CineMayhem
- Location: Los Angeles, California
- Founded: 2013
- Hosted by: Heather Wixson
- Festival date: March 28–30
- Language: English
- Website: www.cinemayhemfilmfest.com

= CineMayhem =

Horror film festival in Los Angeles

CineMayhem is a film festival that celebrates independent horror films.

== Background ==
CineMayhem, a film festival for independent horror films, was founded by Heather Wixson in association with Dread Central's Indie Horror Month. Wixson is a former contributor to Dread Central and currently now writes with Daily Dead. The first festival was presented in Thousand Oaks, California, and the inaugural date was March 2–3, 2013. The first festival was sponsored by Scream Factory, Sideshow Collectibles, Magnet Releasing, and Breaking Glass Pictures. The event is held at the Muvico theater, which Wixson arranged through connections from her hometown. An after-party at the Muvico takes place following the event. The festival is designed to offer a theatrical showing to independent films that would ordinarily lack the resources for one.

== Festival ==

=== 2013 ===
Sideshow Collectibles offered a $50 gift card to anyone who purchased a Saturday or Sunday pass.
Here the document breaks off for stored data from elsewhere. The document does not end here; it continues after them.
Lemma first_moves n s me p : inv n s -> (n <= max_ticket)%nat -> places s !! me = Some p -> has_ticket p ->
  (forall j q, places s !! j = Some q -> drawing q = false) ->
  (forall j q, places s !! j = Some q -> has_ticket q ->
     128 * entry s me + Z.of_nat me <= 128 * entry s j + Z.of_nat j) ->
  (moves s me p).2 <> p.
Proof.
  intros HI Hn Hp Hh Hnd Hmin. destruct (my_place n s me HI p Hp) as [Hme He].
  assert (Hfrom : forall k t u, (k < 4)%nat -> look_from me (S k) t <> Look k u /\ forall u', look_from me (S k) t <> Wait k u u').
  { intros k t u Hk. unfold look_from. destruct (S k =? me)%nat, (Nat.ltb _ _); split; try done; intros [= Hx _]; lia. }
  destruct p as [| |they t|t|they t|they t t'| | |]; try done; cbn [moves bakery_lock_get bakery_lock_release]; cbv zeta.
  - destruct He as (Hd & Hk & Hne & Ht). fold (entry s they).
    destruct (their_place n s HI they Hk) as (q & Hq & Hqe).
    assert (Hch : bakery_is_choosing (entry s they) = false).
    { specialize (Hnd they q Hq). destruct q; simpl in Hqe; try done; try (rewrite Hqe; done).
      1-2: (destruct Hqe as (-> & _); apply chosen). 1-2: (destruct Hqe as (u & -> & _); apply chosen). }
    rewrite Hch. destruct (negb _ && _); [done|]. by apply Hfrom.
  - destruct He as (Hd & Hk & Hne & Ht & Ht' & Hlt). fold (entry s they).
    destruct (their_place n s HI they Hk) as (q & Hq & Hqe).
    destruct (entry_ticket n they q _ Hn Hqe) as (_ & Hhas & Hno).
    destruct (Z.eqb_spec t' (bakery_ticket_number (entry s they))) as [Heq|]; [|by apply Hfrom].
    assert (Hhq : has_ticket q) by (destruct q; try done; rewrite (Hno (fun f => f)) in Heq; lia).
    destruct (Hhas Hhq) as [He1 He2]. specialize (Hmin they q Hq Hhq). lia.
  - by destruct (negb _).
Qed.
Lemma callbacks_track n d l h v : tracks [] v -> exists d' v' new,
  callbacks n (St d l h v) = (Ret tt, St d' (new ++ l) h v') /\
  length (hb_reads new) = n /\
  tracks (replay (hb_reads new)).1 v' /\ resets new = (replay (hb_reads new)).2.
Proof.
  intros Ht. induction n as [|n (d1 & v1 & new1 & Hrun & Hlen & Htr & Hres)]; simpl.
  { by eexists _, _, []. }
  rewrite (bind_run _ _ _ _ _ Hrun).
  destruct (Callback_run d1 (new1 ++ l) h v1) as (d2 & hb & v2 & new2 & -> & _ & Hp & _).
  eexists _, _, (new2 ++ new1). rewrite (assoc_L (++)). split; [done|].
  destruct (period_tracks _ _ _ _ _ Htr Hp) as [Hhb Hst].
  rewrite hb_reads_app, resets_app, Hhb. cbn [app length replay]. split; [congruence|].
  destruct (replay (hb_reads new1)) as [seen k]; cbn [fst snd] in *.
  revert Hst. destruct (stalled (hb :: seen)); intros Hst; simpl.
  - destruct Hst as (-> & Ht' & _). split; [done|]. by rewrite Hres.
  - destruct Hst as (-> & Ht'). split; [done|]. by rewrite Hres.
Qed.

Lemma Init_run d l h v : disarmed v -> exists d' v' new,
  SwdtMonitorInit (St d l h v) = (Ret tt, St d' (new ++ l) h v') /\
  hb_reads new = [] /\ resets new = O /\ disarmed v'.
Proof.
  intros Hv. unfold SwdtMonitorInit. run. destruct (_ =? 0); run.
  - by eexists _, _, [_].
  - by eexists _, _, [_; _].
Qed.

(** The boot value of the statics (.bss). *)
Definition bss : monitor := Monitor 0 0 0 0 0.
CineMayhem 2013 was the world premiere for Eric England's Roadside. Following its premiere, there was a Q&A session with England.

Lineup:

- Saturday
  - The Sleeper
  - Breath of Hate
  - Coldwater
  - Roadside
  - The ABCs of Death
- Sunday
  - Shorts: Foxes, Wrong Number, Familiar, Killer Kart, Him Indoors, Split the Check, Meet, The Root of the Problem
  - Behind the Mask: The Rise of Leslie Vernon
  - K-11
  - Resolution

=== 2014 ===
As of November 2013, submissions for the 2014 festival are currently open. The deadline is December 31, 2013.